Dataset records:
--

(** * Audio capture pipeline: hand-off queue, history buffer, timestamps
      and the streaming MP3 encoder

    A shallow embedding of [src/audio_stream.hpp], [src/audio_stream.cpp]
    and [src/mp3_encoder.cpp].  C++ objects mutated in place become records
    passed from call to call; undefined behaviour (an index out of range, a
    division by zero, a signed overflow, a float that does not fit the
    integer it is cast to) and exceptions are explicit results. *)

From Stdlib Require Import ZArith List Bool Lia String.
From Stdlib Require Import Floats.SpecFloat.
From stdpp Require Import base list.

Local Open Scope Z_scope.

(* ================================================================= *)
(** ** Results of running C++ code *)

Module Cxx.

(** What a call does: it returns, it runs into undefined behaviour, or a
    loop of it makes no progress. *)
Inductive outcome (A : Type) : Type :=
| Ok (a : A)
| Undefined
| Diverges.
Arguments Ok {A} a.
Arguments Undefined {A}.
Arguments Diverges {A}.

Definition bind {A B : Type} (m : outcome A) (k : A -> outcome B) : outcome B :=
  match m with
  | Ok a => k a
  | Undefined => Undefined
  | Diverges => Diverges
  end.

(** [for (size_t i = start; i < start + n; i++) body]: the loop state is
    threaded through the iterations. *)
Fixpoint for_loop {S : Type} (n : nat) (i : nat)
    (body : nat -> S -> outcome S) (s : S) : outcome S :=
  match n with
  | O => Ok s
  | Datatypes.S n' => bind (body i s) (for_loop n' (Datatypes.S i) body)
  end.

(** [int64_t], the representation of [std::chrono::nanoseconds]. *)
Definition INT64_MAX : Z := 9223372036854775807.
Definition INT64_MIN : Z := -9223372036854775808.

Definition in_int64 (z : Z) : bool := (INT64_MIN <=? z) && (z <=? INT64_MAX).
(** The body of the effect, on a well-formed payload: it returns, and what
    it returns holds an array of records if [data] did. *)
Lemma sync_keeps_records (toolOutput data : JsVal) (n : nat) (l : list JsVal) :
  payload_wellformed toolOutput ->
  get_prop data "meals" = Ok (JArr l) ->
  Forall (fun m => readable m = true) l ->
  exists v n' l',
    Dinnercaster.syncToolOutput h toolOutput data n = Ok (v, n')
    /\ get_prop v "meals" = Ok (JArr l')
    /\ Forall (fun m => readable m = true) l'.
Proof.
  intros [Hfalsy | (t & Ht & Hread)] Hdata Hl; unfold Dinnercaster.syncToolOutput.
  - rewrite Hfalsy. exists data, n, l. repeat split; assumption.
  - rewrite Ht. cbn [truthy].
    destruct (buildInitialData_from_array h toolOutput t n Ht Hread)
      as (t' & n' & Hbuilt & _ & Hrel).
    exists (view_model t'), n', t'. split; [exact Hbuilt |].
    split; [reflexivity | exact (built_from_readable _ _ _ _ Hrel)].
Qed.

Lemma deliver_keeps_records (a : Dinnercaster.App) (d : Delivery) :
  holds_records a ->
  payload_wellformed (payload d) ->
  exists a', Dinnercaster.deliver h a d = Ok a' /\ holds_records a'.
Proof.
  intros (l & Hdata & Hl) Hpayload.
  destruct (sync_keeps_records (payload d) (Dinnercaster.data a)
              (Dinnercaster.draws a) l Hpayload Hdata Hl)
    as (v & n' & l' & Hsync & Hv & Hl').
  unfold Dinnercaster.deliver.
  destruct (Dinnercaster.seen a) as [d0|].
  - destruct (addr d0 =? addr d)%nat.
    + exists a. split; [reflexivity |]. exists l. split; assumption.
    + rewrite Hsync. eexists. split; [reflexivity |].
      exists l'. split; assumption.
  - rewrite Hsync. eexists. split; [reflexivity |].
    exists l'. split; assumption.
Qed.

Lemma step_keeps_records (a : Dinnercaster.App) (e : Event) :
  holds_records a ->
  event_wellformed e ->
  exists a', Dinnercaster.step h a e = Ok a' /\ holds_records a'.
Proof.
  intros Ha He.
  destruct e as [d | | id | id val]; cbn [Dinnercaster.step].
  - apply deliver_keeps_records; assumption.
  - destruct Ha as (l & Hdata & Hl).
    rewrite (addMeal_on_array h _ l _ Hdata). eexists. split; [reflexivity |].
    eexists. split; [reflexivity |].
    apply Forall_cons; [reflexivity | exact Hl].
  - destruct Ha as (l & Hdata & Hl).
    rewrite (deleteMealById_on_array id l Hl _ Hdata).
    eexists. split; [reflexivity |].
    eexists. split; [reflexivity |].
    apply filter_readable. exact Hl.
  - destruct Ha as (l & Hdata & Hl).
    rewrite (updateMealById_on_array id l Hl val _ Hdata).
    eexists. split; [reflexivity |].
    eexists. split; [reflexivity |].
    apply map_edit_readable. exact Hl.
Qed.
(** * HyperSalineBuffer: the buffer calculator of [buffer_web/app.py]

    A shallow embedding of the calculator's core (water mass, ion
    molalities, buffer recipe, PHREEQC input script, classification of the
    solver's rows, boron speciation ratio) and the properties its
    specification states about it.

    The Python text applies [+ - * / > max round] and [f"{x:.nf}"] to
    numbers without naming their type.  The embedding is therefore written
    once, over the interface [PyNumber] of exactly these operations, and is
    read at two carriers:

    - [float], IEEE-754 binary64 with round-to-nearest-even: the numbers
      CPython computes with;
    - [Q], exact rationals: the arithmetic in which the formulas of the
      specification are written.

    Exceptions are values of [result]; the external solver and Python's
    parser of numerals are parameters of the request handlers. *)

From Stdlib Require Import ZArith QArith Qround Qabs Floats String Ascii List Bool.
From Stdlib Require Import DecimalString Lia Lqa.
From stdpp Require Import gmap strings.

Set Warnings "-inexact-float".
Local Open Scope Z_scope.
Local Open Scope string_scope.

(** ** Exceptions and the result of a fallible computation *)

Inductive exn : Type :=
| ZeroDivisionError
| KeyError (key : string)
| ValueError
| TypeError
| RuntimeError (msg : string).
(** [info["used_count"] = info.get("used_count", 0) + 1;
    info["last_used"] = datetime.now()]. *)
Definition record_use (now : datetime) (info : token_info) : token_info :=
  {| created_at := created_at info;
     expires_at := expires_at info;
     active := active info;
     description := description info;
     used_count := used_count info + 1;
     last_used := Some now |}.

(** [TokenManager.is_valid]. [now_check] is the [datetime.now()] compared
    with [expires_at], [now_used] the later [datetime.now()] stored in
    [last_used]. Returns the new in-memory store with the result; the
    [_save_tokens] call is the persistence side effect (see [save_tokens]). *)
Definition is_valid (now_check now_used : datetime) (tokens : store) (token : string)
  : store * (bool * option reason) :=
  match PyDict.get token tokens with
  | None => (tokens, (false, Some NotFound))
  | Some info =>
      if negb (active info) then (tokens, (false, Some Deactivated))
      else if past_expiry now_check (expires_at info) then
        (tokens, (false, Some Expired))
      else (PyDict.set token (record_use now_used info) tokens, (true, None))
  end.

(* ------------------------------------------------------------------ *)
(** ** Creation *)

(** Characters removed by [str.strip()] (the ASCII whitespace of
    [str.isspace]: tab, line feed, vertical tab, form feed, carriage
    return, the separators 0x1c-0x1f and space). *)
Definition py_isspace (c : ascii) : bool :=
  let n := nat_of_ascii c in
  (((9 <=? n) && (n <=? 13)) || ((28 <=? n) && (n <=? 32)))%nat.

Fixpoint lstrip (s : string) : string :=
  match s with
  | EmptyString => EmptyString
  | String c s' => if py_isspace c then lstrip s' else s
  end.

(** [str.strip()]. *)
Definition strip (s : string) : string := string_rev (lstrip (string_rev (lstrip s))).

(** Python truthiness of an optional string / integer argument. *)
Definition truthy_str (o : option string) : option string :=
  match o with
  | Some EmptyString | None => None
  | Some s => Some s
  end.

Definition truthy_int (o : option Z) : option Z :=
  match o with
  | Some 0 | None => None
  | Some n => Some n
  end.

Inductive create_error := DuplicateToken (token : string).

(** [TokenManager.create_token]. [generated] stands for the value drawn by
    [secrets.token_hex(16)]; [now] for [datetime.now()]. On success the new
    store (before [_save_tokens]) and the token are returned; the
    [ValueError] raised for an existing token is [DuplicateToken]. The
    expiry is computed in unbounded integers: the [OverflowError] that
    [timedelta] and [datetime] addition raise outside their range is not
    represented. *)
Definition create_token (now : datetime) (generated : string) (tokens : store)
    (custom_token : option string) (days_valid hours_valid : option Z)
    (descr : string) : create_error + (store * string) :=
  let token := match truthy_str custom_token with
               | Some c => strip c
               | None => generated
               end in
  if PyDict.mem token tokens then inl (DuplicateToken token)
  else
    let expires := match truthy_int days_valid with
                   | Some d => Some (now + d * seconds_per_day)
                   | None =>
                       match truthy_int hours_valid with
                       | Some h => Some (now + h * seconds_per_hour)
                       | None => None
                       end
                   end in
    inr (PyDict.set token {| created_at := now;
                             expires_at := expires;
                             active := true;
                             description := descr;
                             used_count := 0;
                             last_used := None |} tokens, token).

(* ------------------------------------------------------------------ *)
(** ** Listing *)

(** [TokenManager.list_tokens]: the kept entries in store order, each with
    its token and its fields (the [isoformat] conversion of the timestamps
    for display is left out). *)
Fixpoint list_tokens (now : datetime) (active_only : bool) (tokens : store)
  : list (string * token_info) :=
  match tokens with
  | [] => []
  | (t, info) :: rest =>
      if active_only && negb (active info) then list_tokens now active_only rest
      else if past_expiry now (expires_at info) && active_only then
        list_tokens now active_only rest
      else (t, info) :: list_tokens now active_only rest
  end.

--

▶ _EXERCISE AIM_:
Restate word for word only the lines running from the beginning of the data to the line holding "exists v n'", both included.

▶ _FINISHED EXERCISE_:
(** * Audio capture pipeline: hand-off queue, history buffer, timestamps
      and the streaming MP3 encoder

    A shallow embedding of [src/audio_stream.hpp], [src/audio_stream.cpp]
    and [src/mp3_encoder.cpp].  C++ objects mutated in place become records
    passed from call to call; undefined behaviour (an index out of range, a
    division by zero, a signed overflow, a float that does not fit the
    integer it is cast to) and exceptions are explicit results. *)

From Stdlib Require Import ZArith List Bool Lia String.
From Stdlib Require Import Floats.SpecFloat.
From stdpp Require Import base list.

Local Open Scope Z_scope.

(* ================================================================= *)
(** ** Results of running C++ code *)

Module Cxx.

(** What a call does: it returns, it runs into undefined behaviour, or a
    loop of it makes no progress. *)
Inductive outcome (A : Type) : Type :=
| Ok (a : A)
| Undefined
| Diverges.
Arguments Ok {A} a.
Arguments Undefined {A}.
Arguments Diverges {A}.

Definition bind {A B : Type} (m : outcome A) (k : A -> outcome B) : outcome B :=
  match m with
  | Ok a => k a
  | Undefined => Undefined
  | Diverges => Diverges
  end.

(** [for (size_t i = start; i < start + n; i++) body]: the loop state is
    threaded through the iterations. *)
Fixpoint for_loop {S : Type} (n : nat) (i : nat)
    (body : nat -> S -> outcome S) (s : S) : outcome S :=
  match n with
  | O => Ok s
  | Datatypes.S n' => bind (body i s) (for_loop n' (Datatypes.S i) body)
  end.

(** [int64_t], the representation of [std::chrono::nanoseconds]. *)
Definition INT64_MAX : Z := 9223372036854775807.
Definition INT64_MIN : Z := -9223372036854775808.

Definition in_int64 (z : Z) : bool := (INT64_MIN <=? z) && (z <=? INT64_MAX).
(** The body of the effect, on a well-formed payload: it returns, and what
    it returns holds an array of records if [data] did. *)
Lemma sync_keeps_records (toolOutput data : JsVal) (n : nat) (l : list JsVal) :
  payload_wellformed toolOutput ->
  get_prop data "meals" = Ok (JArr l) ->
  Forall (fun m => readable m = true) l ->
  exists v n' l',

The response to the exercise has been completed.